Les voix de Xenoyr et Tim Charles se complètent superbement, le premier grondant et menaçant et le deuxième, lumineux et mélancolique. La section rythmique est époustouflante, la batterie de Daniel Presland est prise dans une course effrénée et maitrisée, double pédale en tête, et le son de basse de Martino Garattoni est juste parfait, entre rondeur groovy et mélodicité, notamment pendant ce solo à tomber sur "Graal". Quant aux guitares de Matthew et Benjamin, elles assurent la force, la puissance, la douceur, avec le violon de Tim comme chef d’orchestre. En effet, si les cordes frottées semblent plus prééminentes sur cet album que sur les ouvrages précédents du groupe, elles servent aussi de fil conducteur et s’intègrent superbement à la musique pour lui donner une dimension baroque et émotionnelle supérieure qui prend aux tripes tout au long de l’écoute. Ici, les cordes sont traitées comme de véritables instruments à part entière (et pas moins metal que les autres instruments), et non comme un fond symphonique ou orchestral.
"Misericorde" est une longue pièce épique qui se découpe en deux parties : "Misericorde I - As The Flesh Falls" et "Misericorde II - Anatomy Of Quiescence". Ce morceau aborde le sujet d’une maladie au stade terminal, et ce qu’il se passe dans le corps et l’esprit de la personne atteinte, quand les souffrances abondent, que le corps nous trahit et qu’on ne peut plus lutter. Alors que la première partie, par son côté agressif, brut et rapide évoquerait les attaques de violence que la maladie inflige, avec ses guitares et ses growls mis en avant, la seconde partie, plus axée sur les cordes, et dotée d’un solo de guitare somptueux de Benjamin Baret, monterait toute la vulnérabilité du corps et de l’âme, lorsque l’on sent que la fin approche. Un morceau exceptionnel, poignant et d’une intensité à peine descriptible, tant il confine au sublime.
"Suspyre" met la voix gutturale de Xen en avant, portée par une rythmique furieuse, une basse très présente et un passage en guitare acoustique orientée manouche absolument superbe que l’on doit, une fois encore, au frenchy surdoué, Benjamin Baret. "Graal" traite de l’oppression et ses conséquences sur le voyage intérieur et la lutte quotidienne pour comprendre son moi-profond, sa véritable valeur.

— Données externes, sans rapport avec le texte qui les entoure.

(* ===== verification/SessionBuilder.v ===== *)
(** [session_builder.c]: setting up a session from a pre-key bundle (Alice) and
    from a received pre-key message (Bob).

    Bob's side works on the store and on the session record of the caller,
    Alice's side on the whole [world].  A record is mutated in place through the
    pointer to its current state; on an error the caller drops it. *)

From S2P Require Import Prelude Buffers Crypto Hkdf Curve Ratchet SessionState LocalStorage.
From S2P Require Import SessionSerial Protocol RatchetSession SessionRecord SessionPreKey Store.

(** Mutating the current state of a record, which must exist. *)
Definition on_state {A} (m : M session_state A) : M session_record A := fun r =>
  match rec_state r with
  | None => (Stuck, r)
  | Some s => let '(a, s') := m s in (a, session_record_set_state s' r)
  end.

Section builder.
Context `{CP : CryptoProvider} `{CV : Curve25519} `{ST : SignalStore}.
Context `{RC : Codec RecordStructure}.
Context `{PK : Codec PreKeyRecordStructure} `{SPK : Codec SignedPreKeyRecordStructure}.

(** [if(!session_record_is_fresh(record)) session_record_archive_current_state(record)] *)
Definition archive_unless_fresh (r : session_record) : session_record :=
  if is_fresh r then r else session_record_archive_current_state r.

(** A return value of 1, with the pre-key to remove, is [Some id]; 0 is [None]. *)
Definition session_builder_process_pre_key_signal_message_v3 (message : pre_key_signal_message)
    : M (store_data * session_record) (option Z) :=
  do record <- on_snd get;
  do has_session_state <- lift (session_record_has_session_state record (pkm_version message)
      (pkm_base_key message));
  if has_session_state : bool then ret None
  else
    do our_signed_pre_key <- on_fst (signal_protocol_signed_pre_key_load_key
        (pkm_signed_pre_key_id message));
    do our_identity_key <- on_fst signal_protocol_identity_get_key_pair;
    do our_one_time_pre_key <- (if pkm_has_pre_key_id message then
        do k <- on_fst (signal_protocol_pre_key_load_key (pkm_pre_key_id message));
        ret (Some (pk_key_pair k))
      else ret None);
    do parameters <- lift (bob_signal_protocol_parameters_create (Some our_identity_key)
        (Some (spk_key_pair our_signed_pre_key)) our_one_time_pre_key
        (Some (spk_key_pair our_signed_pre_key)) (pkm_identity_key message) (pkm_base_key message));
    exec on_snd (modify archive_unless_fresh);
    exec on_snd (on_state (ratcheting_session_bob_initialize parameters));
    do local_registration_id <- on_fst signal_protocol_identity_get_local_registration_id;
    do base_key <- lift (deref (pkm_base_key message));
    exec on_snd (on_state (modify (session_state_set_local_registration_id local_registration_id)));
    exec on_snd (on_state (modify (session_state_set_remote_registration_id
        (pkm_registration_id message))));
    exec on_snd (on_state (modify (session_state_set_alice_base_key base_key)));
    ret (if pkm_has_pre_key_id message && negb (pkm_pre_key_id message =? PRE_KEY_MEDIUM_MAX_VALUE)
         then Some (pkm_pre_key_id message) else None).

Definition session_builder_process_pre_key_signal_message (address : signal_protocol_address)
    (message : pre_key_signal_message) : M (store_data * session_record) (option Z) :=
  do trusted <- on_fst (signal_protocol_identity_is_trusted_identity address (pkm_identity_key message));
  if trusted =? 0 then fail SG_ERR_UNTRUSTED_IDENTITY
  else
    do unsigned_pre_key_id <- session_builder_process_pre_key_signal_message_v3 message;
    exec on_fst (signal_protocol_identity_save_identity address (pkm_identity_key message));
    ret unsigned_pre_key_id.

(** The signature of the bundle's signed pre-key is dereferenced without a
    test, so a bundle without one is [Stuck]. *)
Definition session_builder_process_pre_key_bundle (address : signal_protocol_address)
    (bundle : session_pre_key_bundle) : M world Z :=
  do trusted <- in_store (signal_protocol_identity_is_trusted_identity address
      (bundle_identity_key bundle));
  if trusted =? 0 then fail SG_ERR_UNTRUSTED_IDENTITY
  else match bundle_signed_pre_key_public bundle with
  | None => fail SG_ERR_INVALID_KEY
  | Some signed_pre_key =>
    do serialized_signed_pre_key <- lift (ec_public_key_serialize (Some signed_pre_key));
    do signature <- lift (deref (bundle_signed_pre_key_signature bundle));
    do their_identity_key <- lift (deref (bundle_identity_key bundle));
    do valid <- lift (curve_verify_signature their_identity_key serialized_signed_pre_key signature);
    if negb valid then fail SG_ERR_INVALID_KEY
    else
      do record <- in_store (signal_protocol_session_load_session address);
      do our_base_key <- in_rng curve_generate_key_pair;
      do our_identity_key <- in_store signal_protocol_identity_get_key_pair;
      do parameters <- lift (alice_signal_protocol_parameters_create (Some our_identity_key)
          (Some our_base_key) (Some their_identity_key) (Some signed_pre_key)
          (bundle_pre_key_public bundle) (Some signed_pre_key));
      let record := archive_unless_fresh record in
      do state <- lift (deref (rec_state record));
      do '(_, state) <- in_rng (local (ratcheting_session_alice_initialize parameters) state);
      let state := session_state_set_unacknowledged_pre_key_message
          (match bundle_pre_key_public bundle with
           | Some _ => Some (bundle_pre_key_id bundle)
           | None => None
           end)
          (bundle_signed_pre_key_id bundle) (public_key our_base_key) state in
      do local_registration_id <- in_store signal_protocol_identity_get_local_registration_id;
      let state := session_state_set_local_registration_id local_registration_id state in
      let state := session_state_set_remote_registration_id (bundle_registration_id bundle) state in
      let state := session_state_set_alice_base_key (public_key our_base_key) state in
      exec in_store (signal_protocol_session_store_session address
          (session_record_set_state state record));
      in_store (signal_protocol_identity_save_identity address (bundle_identity_key bundle))
  end.

End builder.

L’album s’achève sur "Anhedonia", un court morceau sans paroles, où les claviers, la voix de Tim Charles et le violon tour à tour mélodique, crissant et crispant laissent une impression de désolation et de tristesse infinie. Tristesse qui s’infiltre dans chaque pore de la peau, comme une lente agonie.

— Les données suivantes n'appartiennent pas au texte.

(* ===== verification/SessionCipher.v ===== *)
(** [session_cipher.c]: encrypting and decrypting messages of a session.

    The ratchet steps of decryption are in [Receive].  Each API function acts
    on the [world]; a loaded record is a local object, so nothing reaches the
    store before [signal_protocol_session_store_session].  Decryption works on
    copies of the states, made through their serialized form. *)

From S2P Require Import Prelude Buffers Crypto Hkdf Curve Ratchet SessionState LocalStorage.
From S2P Require Import SessionSerial Protocol RatchetSession SessionRecord Receive SessionPreKey.
From S2P Require Import Store SessionBuilder.

(** [iv[3] = counter; iv[2] = counter >> 8; ...] of the version 2 sessions. *)
Definition counter_iv (n : Z) : bytes :=
  [u8 (Z.shiftr n 24); u8 (Z.shiftr n 16); u8 (Z.shiftr n 8); u8 n] ++ repeat x00 12.

Section cipher.
Context `{CP : CryptoProvider} `{CV : Curve25519} `{ST : SignalStore}.
Context `{SC : Codec SessionStructure} `{RC : Codec RecordStructure}.
Context `{PK : Codec PreKeyRecordStructure} `{SPK : Codec SignedPreKeyRecordStructure}.
Context `{MC : Codec SignalMessage} `{PC : Codec PreKeySignalMessage}.

Definition session_cipher_get_ciphertext (version : Z) (keys : ratchet_message_keys)
    (plaintext : bytes) : result bytes :=
  if 3 <=? version
  then encrypt_func SG_CIPHER_AES_CBC_PKCS5 (cipher_key keys) (iv keys) plaintext
  else encrypt_func SG_CIPHER_AES_CTR_NOPADDING (cipher_key keys) (counter_iv (counter keys)) plaintext.

Definition session_cipher_get_plaintext (version : Z) (keys : ratchet_message_keys)
    (ciphertext : bytes) : result bytes :=
  if 3 <=? version
  then decrypt_func SG_CIPHER_AES_CBC_PKCS5 (cipher_key keys) (iv keys) ciphertext
  else decrypt_func SG_CIPHER_AES_CTR_NOPADDING (cipher_key keys) (counter_iv (counter keys)) ciphertext.

(** The message version is a [uint8_t] parameter. *)
Definition version_arg (version : Z) : Z := byte_val (u8 version).

(** [session_cipher_encrypt] between loading and storing the session. *)
Definition encrypt_with_state (padded_message : bytes) : M session_state ciphertext_message :=
  do s <- get;
  do chain_key <- lift (require SG_ERR_UNKNOWN (session_state_get_sender_chain_key s));
  do message_keys <- lift (ratchet_chain_key_get_message_keys chain_key);
  do sender_ephemeral <- lift (require SG_ERR_UNKNOWN (session_state_get_sender_ratchet_key s));
  do ciphertext <- lift (session_cipher_get_ciphertext (session_version s) message_keys padded_message);
  do local <- lift (require SG_ERR_UNKNOWN (local_identity_public s));
  do remote <- lift (require SG_ERR_UNKNOWN (remote_identity_public s));
  do message <- lift (signal_message_create (version_arg (session_version s)) (mac_key message_keys)
      sender_ephemeral (ratchet_chain_key_get_index chain_key) (previous_counter s) ciphertext
      (Some local) (Some remote));
  do out <- (if has_pending_pre_key s then
      do bk <- lift (require SG_ERR_UNKNOWN (base_key (pending_pre_key s)));
      do pre_key_message <- lift (pre_key_signal_message_create (version_arg (session_version s))
          (local_registration_id s)
          (if has_pre_key_id (pending_pre_key s) then Some (pre_key_id (pending_pre_key s)) else None)
          (signed_pre_key_id (pending_pre_key s)) bk local message);
      ret (CIPHERTEXT_PREKEY_TYPE pre_key_message)
    else ret (CIPHERTEXT_SIGNAL_TYPE message));
  do next_chain_key <- lift (ratchet_chain_key_create_next chain_key);
  exec session_state_set_sender_chain_key next_chain_key;
  ret out.

Definition session_cipher_encrypt (address : signal_protocol_address) (padded_message : bytes)
    : M world ciphertext_message :=
  do w <- get;
  if inside_callback w then fail SG_ERR_INVAL
  else
    do record <- in_store (signal_protocol_session_load_session address);
    do state <- lift (require SG_ERR_UNKNOWN (session_record_get_state record));
    let '(out, state') := encrypt_with_state padded_message state in
    do message <- lift out;
    exec in_store (signal_protocol_session_store_session address
        (session_record_set_state state' record));
    ret message.

Definition session_cipher_decrypt_from_state_and_signal_message (m : signal_message)
    : M (rng * session_state) bytes :=
  do s <- on_snd get;
  if negb (has_sender_chain s) then fail SG_ERR_INVALID_MESSAGE
  else if negb (message_version m =? session_version s) then fail SG_ERR_INVALID_MESSAGE
  else
    do their_ephemeral <- lift (require SG_ERR_UNKNOWN (sm_sender_ratchet_key m));
    do chain_key <- session_cipher_get_or_create_chain_key their_ephemeral;
    do message_keys <- on_snd (session_cipher_get_or_create_message_keys their_ephemeral chain_key
        (msg_counter m));
    do s' <- on_snd get;
    do remote <- lift (require SG_ERR_UNKNOWN (remote_identity_public s'));
    do local <- lift (require SG_ERR_UNKNOWN (local_identity_public s'));
    do verified <- lift (signal_message_verify_mac m (Some remote) (Some local) (mac_key message_keys));
    if negb verified then fail SG_ERR_INVALID_MESSAGE
    else
      do body <- lift (require SG_ERR_INVALID_MESSAGE (msg_ciphertext m));
      do plaintext <- lift (session_cipher_get_plaintext (message_version m) message_keys body);
      exec on_snd (modify session_state_clear_unacknowledged_pre_key_message);
      ret plaintext.

(** One attempt on a copy of a state.  [SG_ERR_INVALID_MESSAGE] from the
    decryption means that the next state is tried ([None]); every other error,
    those of the copy included, ends the search. *)
Definition decrypt_attempt (m : signal_message) (s : session_state)
    : M rng (option (bytes * session_state)) :=
  do state_copy <- lift (session_state_copy s);
  fun g =>
    match local (session_cipher_decrypt_from_state_and_signal_message m) state_copy g with
    | (Ok r, g') => (Ok (Some r), g')
    | (Err e, g') => (if e =? SG_ERR_INVALID_MESSAGE then Ok None else Err e, g')
    | (Stuck, g') => (Stuck, g')
    end.

(** The loop over the archived states, from position [i]. *)
Fixpoint decrypt_previous (m : signal_message) (i : nat) (l : list session_state)
    : M rng (option (nat * bytes * session_state)) :=
  match l with
  | [] => ret None
  | s :: l' =>
      do r <- decrypt_attempt m s;
      match r with
      | Some (plaintext, s') => ret (Some (i, plaintext, s'))
      | None => decrypt_previous m (S i) l'
      end
  end.

Definition session_cipher_decrypt_from_record_and_signal_message (m : signal_message)
    : M (rng * session_record) bytes :=
  do record <- on_snd get;
  do current <- (match session_record_get_state record with
                 | Some s => on_fst (decrypt_attempt m s)
                 | None => ret None
                 end);
  match current with
  | Some (plaintext, s') =>
      exec on_snd (modify (session_record_set_state s'));
      ret plaintext
  | None =>
      do found <- on_fst (decrypt_previous m 0 (previous_states record));
      match found with
      | Some (i, plaintext, s') =>
          exec on_snd (modify (session_record_get_previous_states_remove i));
          exec on_snd (modify (session_record_promote_state s'));
          ret plaintext
      | None => fail SG_ERR_INVALID_MESSAGE
      end
  end.

(** The application's decryption callback, when one is set. *)
Definition session_cipher_decrypt_callback (callback : option (bytes -> M world Z))
    (plaintext : bytes) : M world unit :=
  match callback with
  | None => ret tt
  | Some f => fun w =>
      let '(r, w') := f plaintext (set_inside true w) in
      (rmap (fun _ => tt) r, set_inside false w')
  end.

Definition session_cipher_decrypt_signal_message (address : signal_protocol_address)
    (callback : option (bytes -> M world Z)) (m : signal_message) : M world bytes :=
  do w <- get;
  if inside_callback w then fail SG_ERR_INVAL
  else
    do contained <- in_store (signal_protocol_session_contains_session address);
    if contained =? 0 then fail SG_ERR_NO_SESSION
    else
      do record <- in_store (signal_protocol_session_load_session address);
      do '(plaintext, record) <- in_rng (local
          (session_cipher_decrypt_from_record_and_signal_message m) record);
      exec session_cipher_decrypt_callback callback plaintext;
      exec in_store (signal_protocol_session_store_session address record);
      ret plaintext.

Definition session_cipher_decrypt_pre_key_signal_message (address : signal_protocol_address)
    (callback : option (bytes -> M world Z)) (m : pre_key_signal_message) : M world bytes :=
  do w <- get;
  if inside_callback w then fail SG_ERR_INVAL
  else
    do record <- in_store (signal_protocol_session_load_session address);
    do '(unsigned_pre_key_id, record) <- in_store (local
        (session_builder_process_pre_key_signal_message address m) record);
    do message <- lift (deref (pkm_message m));
    do '(plaintext, record) <- in_rng (local
        (session_cipher_decrypt_from_record_and_signal_message message) record);
    exec session_cipher_decrypt_callback callback plaintext;
    exec in_store (signal_protocol_session_store_session address record);
    match unsigned_pre_key_id with
    | Some id => exec in_store (signal_protocol_pre_key_remove_key id); ret plaintext
    | None => ret plaintext
    end.

Definition session_cipher_get_remote_registration_id (address : signal_protocol_address)
    : M world Z :=
  do record <- in_store (signal_protocol_session_load_session address);
  do state <- lift (require SG_ERR_UNKNOWN (session_record_get_state record));
  ret (remote_registration_id state).

(** A non-negative code other than 1 of [contains_session] that is not 0 is
    returned as it is, with the version left at 0. *)
Definition session_cipher_get_session_version (address : signal_protocol_address) : M world Z :=
  do contained <- in_store (signal_protocol_session_contains_session address);
  if contained =? 0 then fail SG_ERR_NO_SESSION
  else if negb (contained =? 1) then ret 0
  else
    do record <- in_store (signal_protocol_session_load_session address);
    do state <- lift (require SG_ERR_UNKNOWN (session_record_get_state record));
    ret (session_version state).

End cipher.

Produit, mixé et masterisé impeccablement par Mark Lewis à Nashville, Tennessee, ce quatrième album de NE OBLIVISCARIS est aussi doté d’un artwork magnifique crée par Xenoyr, représentant un chevalier en armure au sein d’une tempête tourbillonnante. Si la musique de NeO est exigeante et demande un investissement certain de la part de l’auditeur, la récompense auditive et émotionnelle est à la hauteur de la Beauté qu’elle recèle. Dans un monde de plus en plus déraciné, « Exul » explore la symbolique du départ, éternel départ, celui qui nous pousse hors de nos frontières, celui qui nous oblige à nous réinventer, ainsi que le départ, définitif celui-là, qui nous attend tous... Et que nous reste-t-il, sinon les souvenirs ? Alors, n’oubliez pas. N’oubliez pas celui que vous êtes, ce que vous avez accompli, de bon ou de mauvais, ceux que vous avez aimé, ou haï. Non, n’oubliez pas ! Car les souvenirs forgent le présent et bâtissent l’avenir.